Re: Paranoia about DegradedArray
On Wed, 29 Oct 2008 17:58:56 -0400, Hal Vaughan wrote: On Wednesday 29 October 2008, Hendrik Boom wrote: I'm a bit surprised that none of the messages identifies the other drive, /dev/hdc3. Is this normal? Is that information available somewhere besides the sysadmin's memory? Luckily it's been at least a couple months since I worked with a degraded array, but I *thought* it listed the failed devices as well. It looks like the device has not only failed but been removed -- is there a chance you removed it after the failure, before running this command? No. I did not explicitly fail it or remove it. There must have been some automatic mechanism that did. So presumably the thing to do is mdadm --fail /dev/md0 /dev/hdc3 mdadm --remove /dev/md0 /dev/hdc3 and then mdadm --add/dev/md0 /dev/hdc3 I think there's a --readd that you have to use or something like that, but I'd try --add first and see if that works. You might find that hdc3 has already failed and, form the output above, looks like it's already been removed. In the docs, re-add is specified as something to use if a drive has been removed *recently*, and then it writes all the blocks that were to have been written while it was out -- a way of doing an update instead of s full copy. It doesn't seem relevant in this case. Is the --fail really needed in my case? the --detail option seems to have given /dev/hdc3 the status of removed (although it failed to mention is was /dev/hdc3). I've had trouble with removing drives if I didn't manually fail them. Someone who knows the inner workings of mdadm might be able to provide more information on that. I wonder if /dev/hdc3 still needs to be manually failed. I wonder if it is even possible to fail a removed drive... Yes, paranoia is a good thing in system administration. It's kept me from severe problems previously! And paranoia will make sure I have two complete backups before I actually do any of this fixup. - hendrik Hal -- To UNSUBSCRIBE, email to [EMAIL PROTECTED] with a subject of unsubscribe. Trouble? Contact [EMAIL PROTECTED]

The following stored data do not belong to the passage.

Definition meta0 : meta := Meta 0 0 0 0 0 0 0 0 0.
Definition with_prev (v : Z) (m : meta) : meta :=
  Meta v (next m) (gmem m) (avail_mask m) (freed_mask m) (last_idx m) (freeable m) (sizeclass m) (maplen m).
Definition with_next (v : Z) (m : meta) : meta :=
  Meta (prev m) v (gmem m) (avail_mask m) (freed_mask m) (last_idx m) (freeable m) (sizeclass m) (maplen m).
Definition with_avail (v : Z) (m : meta) : meta :=
  Meta (prev m) (next m) (gmem m) v (freed_mask m) (last_idx m) (freeable m) (sizeclass m) (maplen m).
Definition with_freed (v : Z) (m : meta) : meta :=
  Meta (prev m) (next m) (gmem m) (avail_mask m) v (last_idx m) (freeable m) (sizeclass m) (maplen m).
Definition with_maplen (v : Z) (m : meta) : meta :=
  Meta (prev m) (next m) (gmem m) (avail_mask m) (freed_mask m) (last_idx m) (freeable m) (sizeclass m) v.
Definition with_gmem (v : Z) (m : meta) : meta :=
  Meta (prev m) (next m) v (avail_mask m) (freed_mask m) (last_idx m) (freeable m) (sizeclass m) (maplen m).
Definition with_group (mem avail freed last free sc : Z) (m : meta) : meta :=
  Meta (prev m) (next m) mem avail freed last free sc (maplen m).

Section Fields.
Context {K : Type}.

Definition with_bytes (v : mem) (s : heap K) : heap K :=
  Heap K v (metas s) (areas s) (mctx s) (cnts s) (active s) (errno s) (kern s).
Definition with_metas (v : gmap Z meta) (s : heap K) : heap K :=
  Heap K (bytes s) v (areas s) (mctx s) (cnts s) (active s) (errno s) (kern s).
Definition with_areas (v : gmap Z meta_area) (s : heap K) : heap K :=
  Heap K (bytes s) (metas s) v (mctx s) (cnts s) (active s) (errno s) (kern s).
Definition with_mctx (v : meta_context) (s : heap K) : heap K :=
  Heap K (bytes s) (metas s) (areas s) v (cnts s) (active s) (errno s) (kern s).
Definition with_cnts (v : counters) (s : heap K) : heap K :=
  Heap K (bytes s) (metas s) (areas s) (mctx s) v (active s) (errno s) (kern s).
Definition with_active (v : list Z) (s : heap K) : heap K :=
  Heap K (bytes s) (metas s) (areas s) (mctx s) (cnts s) v (errno s) (kern s).
Definition with_errno (v : Z) (s : heap K) : heap K :=
  Heap K (bytes s) (metas s) (areas s) (mctx s) (cnts s) (active s) v (kern s).
Definition with_kern (v : K) (s : heap K) : heap K :=
  Heap K (bytes s) (metas s) (areas s) (mctx s) (cnts s) (active s) (errno s) v.
End Fields.

(** ** The monad *)

Section Monad.
Context {K : Type}.

Definition M (A : Type) : Type := heap K -> option (A * heap K).
Definition ret {A} (a : A) : M A := fun s => Some (a, s).
Definition mbind {A B} (e : M A) (k : A -> M B) : M B :=
  fun s => match e s with Some (a, s) => k a s | None => None end.
Definition crash {A} : M A := fun _ => None.
Definition assert (b : bool) : M unit := fun s => if b then Some (tt, s) else None.
Definition gets {A} (f : heap K -> A) : M A := fun s => Some (f s, s).
Definition modify (f : heap K -> heap K) : M unit := fun s => Some (tt, f s).
(** An access that may be out of range. *)
Definition access {A} (o : option A) : M A := fun s => match o with Some a => Some (a, s) | None => None end.

Definition on_bytes (f : mem -> mem) : M unit := modify (fun s => with_bytes (f (bytes s)) s).
Definition on_metas (f : gmap Z meta -> gmap Z meta) : M unit := modify (fun s => with_metas (f (metas s)) s).
Definition on_areas (f : gmap Z meta_area -> gmap Z meta_area) : M unit :=
  modify (fun s => with_areas (f (areas s)) s).
Definition on_mctx (f : meta_context -> meta_context) : M unit := modify (fun s => with_mctx (f (mctx s)) s).
Definition on_cnts (f : counters -> counters) : M unit := modify (fun s => with_cnts (f (cnts s)) s).
Definition on_active (f : list Z -> list Z) : M unit := modify (fun s => with_active (f (active s)) s).
Definition set_errno (e : Z) : M unit := modify (with_errno e).

Definition get_byte (a : Z) : M Z := gets (fun s => bytes s a).
Definition get_word (n : nat) (a : Z) : M Z := gets (fun s => load n (bytes s) a).
Definition put_byte (a v : Z) : M unit := on_bytes (fun m => m<{a := u8 v}>).
Definition put_word (n : nat) (a v : Z) : M unit := on_bytes (fun m => store n m a v).

(** m->.. *)
Definition deref (m : Z) : M meta := fun s => match metas s !! m with Some x => Some (x, s) | None => None end.
Definition update (m : Z) (f : meta -> meta) : M unit :=
  mbind (deref m) (fun x => on_metas (fun s => <[m := f x]> s)).
End Monad.

Declare Scope heap_scope.
Delimit Scope heap_scope with heap.
Notation "'let!' x := e 'in' k" := (mbind e (fun x => k))
  (at level 10, x pattern, e at level 100, k at level 200) : heap_scope.
Notation "e ';;' k" := (mbind e (fun _ => k)) (at level 100, k at level 200, right associativity) : heap_scope.
Open Scope heap_scope.

(** The cells that hold the head of a list of groups: &ctx.free_meta_head and
    &ctx.active[sc]. *)
Inductive head_cell : Type := FreeMeta | Active (sc : Z).

Section Alloc.
Context {K : Type} `{Kernel K}.
(** Where ctx.bootstrap_meta lies, what get_random_secret gives, and what
    __malloc_replaced and __aligned_alloc_replaced say. *)
Variables (bootstrap_meta random_secret : Z) (malloc_replaced aligned_alloc_replaced : bool).

Notation M := (@M K).

(** ** The kernel *)

(** Whole pages, filled with zeros. *)
Definition page_up (n : Z) : Z := u64 (n + PAGESIZE - 1) / PAGESIZE * PAGESIZE.

Definition call {A} (f : K -> (A + Z) * K) : M (option A) :=
  let! (r, k) := gets (fun s => f (kern s)) in
  modify (with_kern k) ;;
  match r with
  | inl a => ret (Some a)
  | inr e => set_errno e ;; ret None
  end.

Re: Paranoia about DegradedArray
On Thursday 30 October 2008, Hendrik Boom wrote: ... I've had trouble with removing drives if I didn't manually fail them. Someone who knows the inner workings of mdadm might be able to provide more information on that. I wonder if /dev/hdc3 still needs to be manually failed. I wonder if it is even possible to fail a removed drive... Try adding it. If it works, then you're okay -- assuming the drive is okay. If it doesn't work, you'll get an error message and it won't add it. Yes, paranoia is a good thing in system administration. It's kept me from severe problems previously! And paranoia will make sure I have two complete backups before I actually do any of this fixup. I've learned, among other things, to not trust RAID5 with mdadm. I've also learned that even with RAID1, I have a full backup elsewhere. I stick with RAID1 so if it blows, as long as one drive is still okay, I can always remount it as a regular drive. Hal -- To UNSUBSCRIBE, email to [EMAIL PROTECTED] with a subject of unsubscribe. Trouble? Contact [EMAIL PROTECTED]

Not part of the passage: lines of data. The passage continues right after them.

(** The number of slots of a mapped group, the size of the map, and how long its
    only slot is. *)
Lemma map_size_ok sc usage cnt req nosmall :
  0 <= sc < 48 -> 2 <= cnt <= 32 -> UNIT * class_units sc * cnt < 65536 * UNIT ->
  0 <= req -> req + IB <= UNIT * class_units sc ->
  let size := UNIT * class_units sc in
  let '(cnt', needed) := map_size sc usage cnt req nosmall in
  1 <= cnt' <= 32 /\ size * cnt' < 65536 * UNIT /\ needed mod 4096 = 0 /\ 4096 <= needed < 2 ^ 31 /\
  (2 <= cnt' -> size * cnt' + UNIT <= needed) /\
  (cnt' = 1 -> req + IB + UNIT <= needed /\
     (needed < size + UNIT /\ 256 <= class_units sc \/
      size + UNIT <= needed <= size + UNIT + 4095 /\ 767 <= class_units sc)).
Proof.
  intros Hsc Hcnt Hmax Hreq Hfit size. pose proof (class_units_range sc Hsc) as Hu. unfold map_size. fold size.
  set (c := reduce_cnt sc usage cnt nosmall).
  assert (Hs : 16 <= size <= 131056) by (unfold size, UNIT; lia). fold size in Hmax. unfold UNIT, IB in *.
  assert (Hc : 2 <= c <= 32 /\ size * c < 65536 * 16) by (unfold c, reduce_cnt; repeat case_if; lia).
  assert (Hn : 0 <= size * c + 16 < 2 ^ 31 - 5000) by nia.
  destruct (round_page_ok (size * c + 16) ltac:(lia)) as [R1 R2].
  rewrite (u64_small (req + _)) by lia. destruct (round_page_ok (req + (4 + 16)) ltac:(lia)) as [R3 R4].
  set (nd := round_page (size * c + 16)) in *. set (rq := round_page (req + (4 + 16))) in *. unfold PAGESIZE.
  assert (nd <> 0 /\ rq <> 0) by lia. assert (4096 <= nd /\ 4096 <= rq) by zlia.
  destruct (negb nosmall && (c <=? 7)); [|repeat split; try lia].
  destruct ((rq <? size + 16) || ((4 * 4096 <=? rq) && (usage <? 2 * c))) eqn:E; [|repeat split; lia].
  split; [lia|]. split; [lia|]. split; [assumption|]. split; [lia|]. split; [lia|]. intros _. split; [lia|].
  unfold size in *. destruct (Z.ltb_spec rq (16 * class_units sc + 16)); [left; zlia|right]. cbn [orb] in E. split; lia.
Qed.

(** ** Masks *)

Lemma low_bits_ones i : 0 <= i < 32 -> low_bits i = Z.ones (i + 1).
Proof.
  intros Hi. unfold low_bits. rewrite Z.shiftl_mul_pow2, Z.ones_equiv by lia.
  assert (Hp : 2 ^ (i + 1) = 2 * 2 ^ i) by (rewrite Z.pow_add_r by lia; lia). rewrite Hp.
  destruct (Z.eq_dec i 31) as [->|]; [reflexivity|].
  assert (0 < 2 ^ i <= 2 ^ 30) by (split; [lia|apply Z.pow_le_mono_r; lia]).
  rewrite (u32_small (2 * _)) by lia. rewrite u32_small by lia. lia.
Qed.

Lemma low_bits_spec i j : 0 <= i < 32 -> 0 <= j -> Z.testbit (low_bits i) j = (j <=? i).
Proof. intros Hi Hj. rewrite low_bits_ones, Z.testbit_ones_nonneg by lia. lia. Qed.

(** The lowest bit of a number. *)
Lemma least_bit n : forall x, (Z.to_nat x < n)%nat -> 0 < x -> exists k y, 0 <= k /\ 0 <= y /\ x = 2 ^ k * (2 * y + 1).
Proof.
  induction n as [|n IH]; intros x Hn Hx; [lia|].
  destruct (Z.eq_dec (x mod 2) 0) as [E|E].
  - destruct (IH (x / 2)) as (k & y & Hk & Hy & E2); [zlia|zlia|]. exists (k + 1), y. split; [lia|]. split; [assumption|].
    rewrite Z.pow_add_r by lia. change (2 ^ 1) with 2. rewrite (Z.div_mod x 2), E, E2 by lia. ring.
  - exists 0, (x / 2). split; [lia|]. split; [zlia|]. change (2 ^ 0) with 1. zlia.
Qed.

Lemma odd_low y : Z.land (2 * y + 1) (- (2 * y + 1)) = 1.
Proof.
  replace (- (2 * y + 1)) with (Z.lnot (2 * y)) by (unfold Z.lnot; lia).
  apply Z.bits_inj'; intros i Hi. rewrite Z.land_spec, Z.lnot_spec by lia.
  destruct (Z.eq_dec i 0) as [->|]; [rewrite Z.testbit_odd_0, Z.testbit_even_0; reflexivity|].
  replace i with (Z.succ (i - 1)) by lia. rewrite Z.testbit_odd_succ, Z.testbit_even_succ by lia.
  rewrite andb_negb_r. symmetry. apply (Z.bits_above_log2 1); cbn; lia.
Qed.

Lemma lowest_ok x :
  0 < x < 2 ^ 32 ->
  exists k, 0 <= k < 32 /\ lowest x = 2 ^ k /\ Z.testbit x k = true /\ forall j, 0 <= j < k -> Z.testbit x j = false.
Proof.
  intros Hx. destruct (least_bit (S (Z.to_nat x)) x ltac:(lia) ltac:(lia)) as (k & y & Hk & Hy & E).
  exists k. assert (H2 : 0 < 2 ^ k) by lia.
  assert (Hk32 : k < 32) by (apply Z.nle_gt; intros H32; assert (2 ^ 32 <= 2 ^ k) by (apply Z.pow_le_mono_r; lia); nia).
  split; [lia|]. split; [|split].
  - unfold lowest. assert (HL : Z.land x (u32 (- x)) = Z.land x (- x)).
    { unfold u32. change 4294967296 with (2 ^ 32). rewrite <- Z.land_ones by lia.
      rewrite (Z.land_comm (- x)), Z.land_assoc, Z.land_ones, Z.mod_small by lia. reflexivity. }
    rewrite HL, E. replace (2 ^ k * (2 * y + 1)) with (Z.shiftl (2 * y + 1) k) by (rewrite Z.shiftl_mul_pow2 by lia; ring).
    replace (- Z.shiftl (2 * y + 1) k) with (Z.shiftl (- (2 * y + 1)) k) by (rewrite !Z.shiftl_mul_pow2 by lia; ring).
    rewrite <- Z.shiftl_land, odd_low, Z.shiftl_1_l. reflexivity.
  - rewrite E, Z.mul_comm, Z.mul_pow2_bits, Z.sub_diag by lia. apply Z.testbit_odd_0.
  - intros j Hj. rewrite E, Z.mul_comm. apply Z.mul_pow2_bits_low. lia.
Qed.

Lemma lowest_0 x : 0 <= x < 2 ^ 32 -> lowest x = 0 -> x = 0.
Proof.
  intros Hx E. destruct (Z.eq_dec x 0); [assumption|]. destruct (lowest_ok x ltac:(lia)) as (k & Hk & E' & _). lia.
Qed.

(** Taking out and putting in one bit. *)
Lemma clear_bit x k : 0 <= k -> Z.testbit x k = true -> x - 2 ^ k = Z.clearbit x k.
Proof.
  intros Hk H. rewrite Z.clearbit_spec', <- Z.sub_nocarry_ldiff; [reflexivity|].
  apply Z.bits_inj'; intros i Hi. rewrite Z.ldiff_spec, Z.pow2_bits_eqb, Z.bits_0 by lia.
  destruct (Z.eqb_spec k i) as [<-|]; [now rewrite H|reflexivity].
Qed.

Lemma add_bit x k : 0 <= k -> Z.testbit x k = false -> x + 2 ^ k = Z.setbit x k.
Proof.
  intros Hk H. rewrite Z.setbit_spec', Z.add_nocarry_lxor.
  - apply Z.bits_inj'; intros i Hi. rewrite Z.lxor_spec, Z.lor_spec, Z.pow2_bits_eqb by lia.
    destruct (Z.eqb_spec k i) as [<-|]; [now rewrite H|now rewrite orb_false_r, xorb_false_r].
  - apply Z.bits_inj'; intros i Hi. rewrite Z.land_spec, Z.pow2_bits_eqb, Z.bits_0 by lia.
    destruct (Z.eqb_spec k i) as [<-|]; [now rewrite H|apply andb_false_r].
Qed.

Re: Paranoia about DegradedArray
On Thu, 30 Oct 2008 13:43:52 -0400, Hal Vaughan wrote: On Thursday 30 October 2008, Hendrik Boom wrote: ... I've had trouble with removing drives if I didn't manually fail them. Someone who knows the inner workings of mdadm might be able to provide more information on that. I wonder if /dev/hdc3 still needs to be manually failed. I wonder if it is even possible to fail a removed drive... Try adding it. If it works, then you're okay -- assuming the drive is okay. If it doesn't work, you'll get an error message and it won't add it. There have been occasional reboots; presumably the add failed on reboot. I should perhaps check the system log. -- hendrik -- To UNSUBSCRIBE, email to [EMAIL PROTECTED] with a subject of unsubscribe. Trouble? Contact [EMAIL PROTECTED]
Re: Paranoia about DegradedArray
On Wednesday 29 October 2008, Hendrik Boom wrote: I got the message (via email) This is an automatically generated mail message from mdadm running on april A DegradedArray event had been detected on md device /dev/md0. Faithfully yours, etc. P.S. The /proc/mdstat file currently contains the following: Personalities : [raid1] md0 : active raid1 hda3[0] 242219968 blocks [2/1] [U_] unused devices: none You don't mention that you've checked the array with mdadm --detail /dev/md0. Try that and it will give you some good information. I've never used /proc/mdstat because the --detail option gives me more data in one shot. From what I remember, this is a raid1, right? It looks like it has 2 devices and one is still working, but I might be wrong. Again --detail will spell out a lot of this explicitly. Now I gather from what I've googled that somehow I've got to get the RAID to reestablish the failed drive by copying from the nonfailed drive. I do believe the hardware is basically OK, and that what I've got is probably a problem due to a power failure (We've had a lot of these recently) or something transient. (a) How do I do this? If a drive has actually failed, then mdadm --remove /dev/md0 /dev/hdxx. If the drive has not failed, then you need to fail it first with --fail as an option/switch for mdadm. (b) is hda3 the failed drive, or is it the one that's still working? That's one of the things mdadm --detail /dev/md0 will tell you. It will list the active drives and the failed drives. Hal -- To UNSUBSCRIBE, email to [EMAIL PROTECTED] with a subject of unsubscribe. Trouble? Contact [EMAIL PROTECTED]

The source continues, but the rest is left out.